Tels sont, en partie, les préceptes contenus dans cet opuscule (commentariolum), qui en renferme aussi de particuliers à Cicéron en sa qualité d’homme nouveau, et qui devint à Rome le manuel du candidat. Cicéron mit à profit quelques-uns de ces conseils, et ne s’occupa plus que du succès de sa candidature. Il écrivit à ses amis absents de Rome de le recommander à leurs clients ; il visita les partisans de Pompée, qui lui devaient leur appui, en retour de celui qu’il leur avait prêté ; il fit même un voyage dans la Gaule cisalpine, pour s’assurer les suffrages de cette province ; et profitant, un jour, de ce que toute la ville était assemblée au Champ de Mars, pour l’élection des tribuns, il courut se mêler à la foule, salua tous les citoyens par leur nom, de l’air bienveillant qui distinguait, pour nous servir de ses expressions, la gent officieuse des candidats (natio officiosissima) ; sema des promesses, des paroles flatteuses, des mots heureux. À la fin, mourant de soif, il demande un verre d’eau. On le lui apporte ; et apercevant non loin de là le censeur L. Cotta, lequel passait pour aimer un peu le vin, il dit à ses amis qui l’entouraient : « Vous faites bien de me cacher, de peur que Cotta ne me censure pour avoir bu de l’eau. »
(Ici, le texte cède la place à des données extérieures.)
Definition exec_sign_extend_byte (args : list (Elem T)) : X (option (Elem T)) :=
  read_reg ← arg_u args 0;
  val ← link_read I_sign_extend_byte 0 0 read_reg;
  write_reg ← arg_u args 1;
  u ← lift (elem_u val);
  let byte_val := as_i8 u in
  let extended_val := as_width 32 byte_val in
  link_write I_sign_extend_byte 1 3 write_reg (Binary extended_val);;
  let '(b1, b2, b3, b4, _) := decompose_lower32 (as_i64_from_lower_bytes val) in
  set_cols [(col_tmp1_col, val); (col_tmp3_col, from_u32_as_fe extended_val); (col_Y_7bit, from_u32_as_fe (Z.land b1 0x7f));
            (col_X_b2, from_u32_as_fe b2); (col_X_b3, from_u32_as_fe b3); (col_X_b4, from_u32_as_fe b4);
            (col_wrap_bit, field_bit (byte_val <? 0))];;
  mret None.

Definition exec_sign_extend_16_bits (args : list (Elem T)) : X (option (Elem T)) :=
  read_reg ← arg_u args 0;
  val ← link_read I_sign_extend_16_bits 0 0 read_reg;
  write_reg ← arg_u args 1;
  u ← lift (elem_u val);
  let sign_bit := negb (Z.land u 0x8000 =? 0) in
  let extended_val := if sign_bit then Z.lor u 0xFFFF0000 else Z.land u 0x0000FFFF in
  link_write I_sign_extend_16_bits 1 3 write_reg (Binary extended_val);;
  let '(b1, b2, b3, b4, _) := decompose_lower32 (as_i64_from_lower_bytes val) in
  set_cols [(col_tmp1_col, val); (col_tmp3_col, from_u32_as_fe extended_val); (col_X_b1, from_u32_as_fe b1);
            (col_X_b3, from_u32_as_fe b3); (col_X_b4, from_u32_as_fe b4); (col_Y_7bit, from_u32_as_fe (Z.land b2 0x7f));
            (col_Y_15bit, from_u32_as_fe (Z.land u 0x7fff)); (col_wrap_bit, field_bit sign_bit)];;
  mret None.

Definition exec_to_signed (args : list (Elem T)) : X (option (Elem T)) :=
  read_reg ← arg_u args 0;
  val ← link_read I_to_signed 0 0 read_reg;
  write_reg ← arg_u args 1;
  u ← lift (elem_u val);
  let r := as_i32 u in
  link_write I_to_signed 1 1 write_reg (Binary r);;
  let '(b1, b2, b3, b4, _) := decompose_lower32 u in
  set_cols [(col_tmp1_col, val); (col_tmp3_col, from_i32_as_fe r); (col_X_b1, from_u32_as_fe b1); (col_X_b2, from_u32_as_fe b2);
            (col_X_b3, from_u32_as_fe b3); (col_wrap_bit, field_bit (negb (Z.land b4 0x80 =? 0)));
            (col_Y_7bit, from_u32_as_fe (Z.land b4 0x7f))];;
  mret None.

Definition exec_fail : X (option (Elem T)) := panic.

(** *** Multiplication, division and bits *)

Definition exec_divremu (args : list (Elem T)) : X (option (Elem T)) :=
  read_reg1 ← arg_u args 0;
  read_reg2 ← arg_u args 1;
  val1 ← link_read I_divremu 0 0 read_reg1;
  val2 ← link_read I_divremu 1 1 read_reg2;
  write_reg1 ← arg_u args 2;
  write_reg2 ← arg_u args 3;
  y ← lift (elem_u val1);
  x ← lift (elem_u val2);
  let div := if x =? 0 then 0xffffffff else y / x in
  let rem := if x =? 0 then y else y mod x in
  link_write I_divremu 2 2 write_reg1 (Binary div);;
  link_write I_divremu 3 3 write_reg2 (Binary rem);;
  let tmp3_val : Elem T := from_u32_as_fe div in
  set_cols [(col_tmp1_col, val1); (col_tmp2_col, val2); (col_tmp3_col, tmp3_val); (col_tmp4_col, from_u32_as_fe rem)];;
  set_is_zero_cols val2;;
  set_cols (X_bytes (as_i64_from_lower_bytes tmp3_val) ++ REM_bytes rem);;
  (if 0 <? x then
     d ← lift (checked_sub x rem);
     diff ← lift (checked_sub d 1);
     set_cols (Y_bytes diff)
   else mret tt);;
  mret None.

Definition exec_mul (args : list (Elem T)) : X (option (Elem T)) :=
  read_reg1 ← arg_u args 0;
  read_reg2 ← arg_u args 1;
  val1 ← link_read I_mul 0 0 read_reg1;
  val2 ← link_read I_mul 1 1 read_reg2;
  write_reg1 ← arg_u args 2;
  write_reg2 ← arg_u args 3;
  a ← lift (elem_u val1);
  b ← lift (elem_u val2);
  r ← lift (checked_mul 64 a b);
  let lo := as_width 32 r in
  let hi := as_width 32 (Z.shiftr r 32) in
  link_write I_mul 2 2 write_reg1 (Binary lo);;
  link_write I_mul 3 3 write_reg2 (Binary hi);;
  set_cols [(col_tmp1_col, val1); (col_tmp2_col, val2); (col_tmp3_col, from_u32_as_fe lo); (col_tmp4_col, from_u32_as_fe hi)];;
  lid ← instr_link_id I_mul M_split_gl 0;
  submachine_op M_split_gl lid [from_u64 r; from_u32 lo; from_u32 hi; from_int 0] [];;
  mret None.

(** The result and the operation id of [and], [or] and [xor]. *)
Definition binary_result (instr : Instruction) (a b : Z) : option (Z * Z) :=
  match instr with
  | I_and => Some (Z.land a b, 0)
  | I_or => Some (Z.lor a b, 1)
  | I_xor => Some (Z.lxor a b, 2)
  | _ => None
  end.

Definition exec_binary (instr : Instruction) (args : list (Elem T)) : X (option (Elem T)) :=
  read_reg1 ← arg_u args 0;
  read_reg2 ← arg_u args 1;
  val1 ← link_read instr 0 0 read_reg1;
  val2 ← link_read instr 1 1 read_reg2;
  offset ← arg_bin args 2;
  write_reg ← arg_u args 3;
  b2 ← lift (elem_bin val2);
  val2_offset ← lift (i64_checked (b2 + offset));
  set_cols [(col_tmp1_col, val1); (col_tmp2_col, val2)];;
  u1 ← lift (elem_u val1);
  u2 ← lift (u32_try_from val2_offset);
  rop ← lift (binary_result instr u1 u2);
  let '(r, op_id) := rop in
  lid ← instr_link_id instr M_binary 0;
  submachine_op M_binary lid [from_int op_id; into_fe val1; into_fe (Binary val2_offset); from_u32 r] [];;
  link_write instr 2 3 write_reg (Binary r);;
  set_col col_tmp3_col (from_u32_as_fe r);;
  mret None.

Definition shift_result (instr : Instruction) (a b : Z) : option (Z * Z) :=
  match instr with
  | I_shl => r ← checked_shl 32 a b; Some (r, 0)
  | I_shr => r ← checked_shr 32 a b; Some (r, 1)
  | _ => None
  end.

Definition exec_shift (instr : Instruction) (args : list (Elem T)) : X (option (Elem T)) :=
  read_reg1 ← arg_u args 0;
  read_reg2 ← arg_u args 1;
  val1 ← link_read instr 0 0 read_reg1;
  val2 ← link_read instr 1 1 read_reg2;
  offset ← arg_bin args 2;
  write_reg ← arg_u args 3;
  b2 ← lift (elem_bin val2);
  val2_offset ← lift (i64_checked (b2 + offset));
  u1 ← lift (elem_u val1);
  u2 ← lift (u32_try_from val2_offset);
  rop ← lift (shift_result instr u1 u2);
  let '(r, op_id) := rop in
  lid ← instr_link_id instr M_shift 0;
  submachine_op M_shift lid [from_int op_id; into_fe val1; into_fe (Binary val2_offset); from_u32 r] [];;
  link_write instr 2 3 write_reg (Binary r);;
  set_cols [(col_tmp1_col, val1); (col_tmp2_col, val2); (col_tmp3_col, from_u32_as_fe r)];;
  mret None.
Des six compétiteurs qu’avait Cicéron, deux, Catilina et Antoine, unis par les liens du crime, jouissaient, malgré leur infamie, d’un grand crédit auprès des nobles, et employaient l’intrigue, la corruption, la calomnie, pour écarter Cicéron, leur concurrent le plus redoutable. Il n’avait à leur opposer qu’une arme, son éloquence ; mais il fallait une occasion ; elle se présenta ; il la saisit. Le sénat, jaloux de réprimer à son tour les excès toujours croissants de la brigue, venait de porter, à ce sujet, une loi des plus sévères. Cette loi était repoussée par le tribun Q. Mucius Orestinus, défendu naguère par Cicéron, et qui, maintenant son ennemi, ne cessait de tourner en ridicule sa naissance et son caractère. Cicéron combattit avec énergie, dans le sénat, l’opposition du tribun ; et dévoilant les crimes, les manœuvres, les projets de ses adversaires, il en fit un tableau si effrayant que les nobles mêmes, dont l’orgueil avait jusque-là rabaissé l’homme nouveau qui osait leur disputer les hautes dignités de l’État, commencèrent à le regarder comme le seul citoyen capable de le sauver.

Chaque élection devait être pour lui l’occasion d’un honneur sans exemple. Celle des consuls se faisait au scrutin. Cette voie parut trop lente à l’impatience des Romains. On le nomma par acclamation.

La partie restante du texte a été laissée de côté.